Killer Whale Grandmothers Improve Survival Rates for Grandchildren

(CN) – Killer whale grandmothers that no longer reproduce can help their grand-offspring survive longer, according to a study published Monday in the journal Proceedings of the National Academy of Sciences.

Ross Sea killer whales from the Antarctic are distinguished by their narrow angled eye patch. The smallest of the three Antarctic types, these orcas eat fish that are found primarily under the ice pack, so they follow leads deep into the ice as it breaks up in the summer months. (Photo Credit: Dave Ellifrit, NOAA Alaska Fisheries Science Center)

Researchers led by postdoctoral researcher Stuart Nattrass in the York Centre for Complex Systems Analysis at the University of York have recently made a surprising discovery on the roles that killer whale grandmothers continue to play in their family network long after their reproductive years have passed.

Using nearly four decades of census data on 378 killer whale grand-offspring with confirmed grandmothers off the coast of Washington state and British Columbia, researchers discovered that in the years following a grandmother’s death, killer whale grand-offspring experience a notable drop in their own survival rates.

Researchers suggest that these observations imply that once a grandmother is no longer present in a killer whale’s life, survival for its grand-offspring become much more challenging.

Scientists report that this phenomenon, known as the grandmother effect, only arises from killer whale grandmothers that have already experienced menopause and ceased all reproductive-related activities and behaviors.
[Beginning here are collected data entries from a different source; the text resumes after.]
(** [main()], given [args.price]: the value is the status the process
    exits with; an exception that leaves [main] ends it with a
    traceback. *)
Definition main (cfg : config) (price : float) : M Z :=
  if unset (PRIVATE_KEY cfg) then
    Run.emit (Say MsgNoPrivateKey) ;;; Run.ret 1
  else if PrimFloat.leb price 0 then
    Run.emit (Say (MsgNotPositive price)) ;;; Run.ret 1
  else
    go_on <-
      (if PrimFloat.ltb 100 price then
         Run.emit (Say (MsgUnusuallyHigh price)) ;;;
         match stdin cfg with
         | None => Run.raise (LibraryError "EOFError")
         | Some response =>
             if String.eqb (lower response) "y" then Run.ret true
             else Run.emit (Say MsgAborted) ;;; Run.ret false
         end
       else Run.ret true) ;;
    if negb go_on then Run.ret 0
    else initialize_and_update cfg price.

End Entry.

(** The transactions a run of [main] submits. *)
Definition submitted_by (t : list main_event) : list transaction :=
  flat_map (fun ev => match ev with
                      | Method ev => sent_transactions [ev]
                      | _ => []
                      end) t.

Definition sample_config : config :=
  {| PRIVATE_KEY := Some "0x4c0883a6"%string;
     PRICE_DECIMALS := 18;
     account_address := Ok "0x5A1f"%string;
     contract_error := None;
     stdin := None |}.

End PushToContract.

(* ================================================================== *)
(** * src/Push_h200_provider_specific_markets.py *)
(* ================================================================== *)

Module ProviderMarkets.

Import Web3.
Local Open Scope run_scope.

Definition PRICE_DECIMALS : Z := 18.

Record provider_info : Type := {
  asset_id : string;
  name : string;
  default_price : float
}.

Definition H200_PROVIDERS : list (string * provider_info) :=
  [("ORACLE"%string,
    {| asset_id :=
         "0x5d5f627ba6daf1427a1559c3200cbe7ebf105d0df0ec1610c6b89d54a314bf51";
       name := "Oracle Cloud H200"; default_price := 2.92 |});
   ("AWS"%string,
    {| asset_id :=
         "0xb377854a672b5274c99b24e7fe27d9661c60c8b697ca4f974208162655716b3e";
       name := "AWS H200"; default_price := 2.65 |});
   ("COREWEAVE"%string,
    {| asset_id :=
         "0xa05f2ef65a5f11da36153346f35e9cdb554962e858a95c7f79075cd3a4c6ddfd";
       name := "CoreWeave H200"; default_price := 2.57 |});
   ("GCP"%string,
    {| asset_id :=
         "0x0ba2d87db04ca970c41ab4334516ce12e74356d71ee96e228fb1ba5d519aaaf4";
       name := "Google Cloud H200"; default_price := 4.55 |});
   ("AZURE"%string,
    {| asset_id :=
         "0x12b283ae476f0251b7a6eaa8d414a3260644e167d9253ef1e72d49e2c8291e61";
       name := "Azure H200"; default_price := 5.05 |})].

(** [H200_PROVIDERS.get(key)] *)
Fixpoint lookup (key : string) (table : list (string * provider_info))
  : option provider_info :=
  match table with
  | [] => None
  | (k, info) :: table' =>
      if String.eqb k key then Some info else lookup key table'
  end.

Definition gwei : Z := 10 ^ 9.

Definition RECEIPT_TIMEOUT : Z := 180.

(** [_build_dynamic_fee] of [H200PriceUpdater], given the value read
    from [self.w3.eth.gas_price]. *)
Definition _build_dynamic_fee (base_fee : Z) : Z * Z :=
  let max_priority := 1 * gwei in
  let max_fee := Z.max (base_fee * 2) (max_priority * 2) in
  (max_fee, max_priority).

(** [int(price_usd * 10**PRICE_DECIMALS)] *)
Definition scaled (price_usd : float) : res Z :=
  rbind (float_of_int (10 ^ PRICE_DECIMALS))
        (fun scale => int_of_float (price_usd * scale)).

Record updater : Type := {
  address : string
}.

Record PriceData : Type := {
  provider : string;
  pd_asset_id : string;
  price_raw : Z;
  updated_at : Z
}.

(** [PriceData.price_usd] *)
Definition price_usd (data : PriceData) : res float :=
  int_truediv (price_raw data) (10 ^ PRICE_DECIMALS).

(** What [PriceData.updated_at_str] returns: ['Never'], or the ISO
    format of the moment [t] seconds after the epoch. *)
Inductive updated_text : Type :=
| Never
| IsoFormat (t : Z).

(** [PriceData.updated_at_str] *)
Definition updated_at_str {calendar : Calendar} (data : PriceData)
  : res updated_text :=
  if updated_at data =? 0 then Ok Never
  else
    match fromtimestamp_utc (updated_at data) with
    | Some e => Raise e
    | None => Ok (IsoFormat (updated_at data))
    end.

Inductive message : Type :=
| MsgUpdatingProvider (name asset_id : string) (price_usd : float)
| MsgBatchHeader
| MsgBatchLine (provider : string) (price_usd : float)
| MsgBatchTotal (n : nat)
| MsgTxHash (tx_hash : string)
| MsgGasUsed (gas_used : Z)
| MsgStatus (success : bool)
| MsgNotPositive (provider : string) (price : float)
| MsgSeemsHigh (provider : string) (price : float)
| MsgPricesHeader
| MsgPriceRow (provider : string) (price_usd : float) (updated : updated_text)
| MsgNotSet (provider : string)
| MsgPricesFooter
| MsgLogged
| MsgSuccess (tx_hash : string)
| MsgUpdateFailed (e : exn).

Inductive event : Type :=
| Bound (c : contract_call)
| Rpc (r : request)
| Print (m : message)
(** a read-only request of the price display, with its answer *)
| Read (v : view).

(** The bound contract functions of a trace, in order. *)
Fixpoint bound_calls (t : list event) : list contract_call :=
  match t with
  | [] => []
  | Bound c :: t' => c :: bound_calls t'
  | _ :: t' => bound_calls t'
  end.

Section Reading.
Context {W : Type} {views : Views W}.

Local Abbreviation M := (@Run.M W view).

(** The [try] of [get_current_prices] for one asset. *)
Definition read_price_data (asset_id : string) : M (Z * Z) :=
  Run.try_except
    (is_registered <-
       Run.ask (call_isAssetRegistered asset_id) (IsAssetRegistered asset_id) ;;
     if is_registered
     then Run.ask (call_getPriceData asset_id) (GetPriceData asset_id)
     else Run.ret (0, 0))
    (fun _ => Run.ret (0, 0)).

(** The [for provider, info in H200_PROVIDERS.items()] loop of
    [get_current_prices]. *)
Fixpoint get_current_prices_loop (providers : list (string * provider_info))
  (prices : list (string * PriceData)) : M (list (string * PriceData)) :=
  match providers with
  | [] => Run.ret prices
  | (provider, info) :: rest =>
      read <- read_price_data (asset_id info) ;;
      let '(price_raw, updated_at) := read in
      get_current_prices_loop
        rest
        (dict_setitem prices provider
           {| provider := provider; pd_asset_id := asset_id info;
              price_raw := price_raw; updated_at := updated_at |})
  end.

(** [get_current_prices()] *)
Definition get_current_prices : M (list (string * PriceData)) :=
  get_current_prices_loop H200_PROVIDERS [].

End Reading.

Section Script.
Context {W : Type} {node : Node W}.
Variable self : updater.

Local Abbreviation M := (@Run.M W event).

(** [_send_transaction(func, gas_limit)] up to and including
    [send_raw_transaction]: fees, nonce, chain id, build, sign,
    submit. *)
Definition _submit (func : contract_call) (gas_limit : Z) : M string :=
  Run.emit (Rpc GasPrice) ;;;
  base_fee <- Run.call eth_gas_price ;;
  let '(max_fee, max_priority) := _build_dynamic_fee base_fee in
  Run.emit (Rpc (GetTransactionCount (address self))) ;;;
  count <- Run.call (eth_get_transaction_count (address self)) ;;
  Run.emit (Rpc ChainId) ;;;
  chain <- Run.call eth_chain_id ;;
  let fields := {| from_ := address self;
                   nonce := count;
                   gas := gas_limit;
                   maxFeePerGas := max_fee;
                   maxPriorityFeePerGas := max_priority;
                   chainId := chain |} in
  Run.emit (Rpc (BuildTransaction func fields)) ;;;
  tx <- Run.call (build_transaction func fields) ;;
  Run.emit (Rpc (SignTransaction tx)) ;;;
  signed <- Run.call (sign_transaction tx) ;;
  Run.emit (Rpc (SendRawTransaction signed)) ;;;
  Run.call (eth_send_raw_transaction signed).
(** * dq-utility-ai: a shallow embedding of the coordination core

    The development follows the Python sources:

    - [Registry]           src/web/websocket_handler.py
                           (connection registry of the channel handler)
    - [ConnectionManager]  src/web/app.py
                           (connection registry of the web application)
    - [Service]            src/ecs/DQ-agent/web_app.py, agent.py, app.py
                           (task store, result cache, background task,
                           notification senders, task-status endpoint)
    - [Poller]             src/lambdas/poller/poller.py
                           (job polling loop)
    - [Fixtures]           concrete environments for the examples
    - [RegistryHandler]    src/web/websocket_handler.py (route dispatcher)
    - [WebApp]             src/web/app.py (notification endpoint, pending
                           messages of the chat)
    - [Routing]            src/ecs/DQ-agent/web_app.py, app.py
                           (request classifiers, agent endpoint, completion
                           relay)
    - [S3Uri]              src/lambdas/poller/poller.py (bucket addresses)

    The properties follow the definitions: [RegistryFacts], [CacheFacts],
    [ServiceFacts], [PollerFacts], and their instances in [Scenarios];
    then [ChannelFacts], [WebAppFacts], [NotificationFacts],
    [IsolationFacts], [EndpointFacts], [CacheReadFacts], [RoutingFacts],
    [PollerRunFacts], [S3UriFacts], and their instances in [MoreScenarios].

    Python dictionaries are finite maps ([gmap]); Python strings are
    [string]; a JSON object whose fields are all strings is a
    [gmap string string].  Python's [None] stored as a dictionary value is
    Rocq's [None] inside an [option].  Instants and durations are integer
    counts of microseconds. *)

From Stdlib Require Import ZArith Lia Ascii.
From stdpp Require Import gmap strings list fin_maps.

Open Scope string_scope.
Open Scope list_scope.

(** ** Python helpers shared by the modules *)

(** Truthiness of a Python string: only the empty string is falsy. *)
Definition truthy (s : string) : bool :=
  match s with
  | EmptyString => false
  | String _ _ => true
  end.

(** Truthiness of a value that is either [None] or a string. *)
Definition truthy_opt (o : option string) : bool :=
  match o with
  | None => false
  | Some s => truthy s
  end.

(** [d.get(k, dflt)] on a dictionary of strings. *)
Definition dict_get (d : gmap string string) (k dflt : string) : string :=
  default dflt (d !! k).

(** The newline character of the Python literals. *)
Definition nl : string := String (Ascii.ascii_of_nat 10) EmptyString.

(** ** Connection registry (src/web/websocket_handler.py) *)

Module Registry.

(** The two module-level dictionaries:
    [connections]      connection_id -> username ([None] before auth),
    [user_connections] username -> connection_id. *)
Record registry : Type := mkRegistry {
  connections : gmap string (option string);
  user_connections : gmap string string
}.

Definition empty : registry := mkRegistry ∅ ∅.

(** [handle_connect]: [connections[connection_id] = None]. *)
Definition handle_connect (connection_id : string) (r : registry) : registry :=
  mkRegistry (<[connection_id := None]> (connections r)) (user_connections r).

(** [connections.get(connection_id)]: [None] both for a missing key and
    for a key whose stored value is [None]. *)
Definition connections_get (r : registry) (connection_id : string) : option string :=
  match connections r !! connection_id with
  | Some (Some u) => Some u
  | _ => None
  end.

(** [handle_disconnect]:
<<
    username = connections.get(connection_id)
    if username and username in user_connections:
        del user_connections[username]
    if connection_id in connections:
        del connections[connection_id]
>> *)
Definition handle_disconnect (connection_id : string) (r : registry) : registry :=
  let username := connections_get r connection_id in
  let uc :=
    match username with
    | Some u =>
        if truthy u && bool_decide (is_Some (user_connections r !! u))
        then delete u (user_connections r)
        else user_connections r
    | None => user_connections r
    end in
  mkRegistry (delete connection_id (connections r)) uc.

(** The parsed body of a channel message: [body.get('type')] and
    [body.get('username')]. *)
Record message : Type := mkMessage {
  msg_type : option string;
  msg_username : option string
}.

(** The state change of [handle_message]: an ['auth'] message with a
    truthy username binds the channel to the user in both dictionaries
    (the confirmation is posted afterwards and does not undo it). *)
Definition handle_message (connection_id : string) (m : message) (r : registry)
  : registry :=
  if bool_decide (msg_type m = Some "auth") then
    match msg_username m with
    | Some u =>
        if truthy u
        then mkRegistry (<[connection_id := Some u]> (connections r))
                        (<[u := connection_id]> (user_connections r))
        else r
    | None => r
    end
  else r.

(** The status code [handle_message] returns: 500 when the body does not
    parse or when posting the confirmation raises, 200 otherwise. *)
Definition handle_message_status (body : option message) (post_ok : bool) : Z :=
  match body with
  | None => 500
  | Some m =>
      if bool_decide (msg_type m = Some "auth") && truthy_opt (msg_username m)
      then (if post_ok then 200 else 500)
      else 200
  end%Z.

(** [register(channelId, userId)] of the contract is the auth message. *)
Definition register (connection_id username : string) : registry → registry :=
  handle_message connection_id (mkMessage (Some "auth") (Some username)).

(** The lookup made by [send_notification_to_user]:
    [username in user_connections] then [user_connections[username]]. *)
Definition lookup (r : registry) (username : string) : option string :=
  user_connections r !! username.

(** [send_notification_to_user]: [false] without a post when the user has
    no mapping; a post that raises removes the user's mapping. *)
Definition send_notification_to_user (username : string) (post_ok : bool)
    (r : registry) : bool * registry :=
  match lookup r username with
  | None => (false, r)
  | Some _ =>
      if post_ok then (true, r)
      else (false, mkRegistry (connections r) (delete username (user_connections r)))
  end.

End Registry.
“Here we have shown evidence that grandmother killer whales provide support to their grand-offspring, and that this is especially the case when the grandmothers are post reproductive,” the study states. “By stopping reproduction, post-reproductive grandmothers not only avoid reproductive conflict with their daughters but also offer increased benefits to their grand-offspring above that provided by reproductive grandmothers.”

Data suggest the grandmother effect has been observed before in humans, where grandmothers gain and offer unique advantages to their grandchildren, but that such an effect has not been fully witnessed before in killer whales.

Researchers suggest that killer whales may be more susceptible to this effect because, like humans, killer whales possess a lifespan that far exceeds their reproductive cycle – allowing a grandmother to support the livelihoods of their grand-offspring for years after her own reproduction has ended.

Researchers say there are several possible ways that killer whale grandmothers help the livelihood of their grand-offspring. One notable theory is that when a killer whale is still reproductively active and is caring for their immediate offspring, their movements and behaviors become more limited, as their attention is fixed on caring for their offspring.

Caring for those needs as well requires more food, meaning that a reproductive killer whale is allocating more of their food resources toward those necessities.

The study says that a post-reproductive grandmother killer whale, however, is no longer concerned with such considerations, and their priorities shift towards the protection and wellbeing of their grand-offspring.

“There are a number of potential mechanisms that may explain this finding. For example, it is possible that, when grandmothers are supporting their own calves, their movement and activity patterns are constrained and they are not able to act as leaders in the same way as post-reproductive females. Moreover, grandmothers with their own calves will require more food for lactation and thus are perhaps less likely to share food with other group members,” according to the study.

Scientists say that while these findings help to shed much light on how the grandmother effect influences mortality rates among killer whales, there is still much to be learned on the subject has a whole. Specifically, researchers continue to ponder how killer whales have come to place such an evolutionary stress on living so long past the end of their reproduction cycles, which is what makes the grandmother effect among killer whales possible in the first place.

The study says that further research is needed that will consider a more integrated and detailed perspective on how these reproduction behaviors and the ramifications of the grandmother effect influence killer whale communities.

“Only with this integrated approach can we fully explain why killer whales have evolved one of the longest post-reproductive life spans recorded for all nonhuman animals,” the study states.

Nattrass did not immediately respond to a request for comment by press time.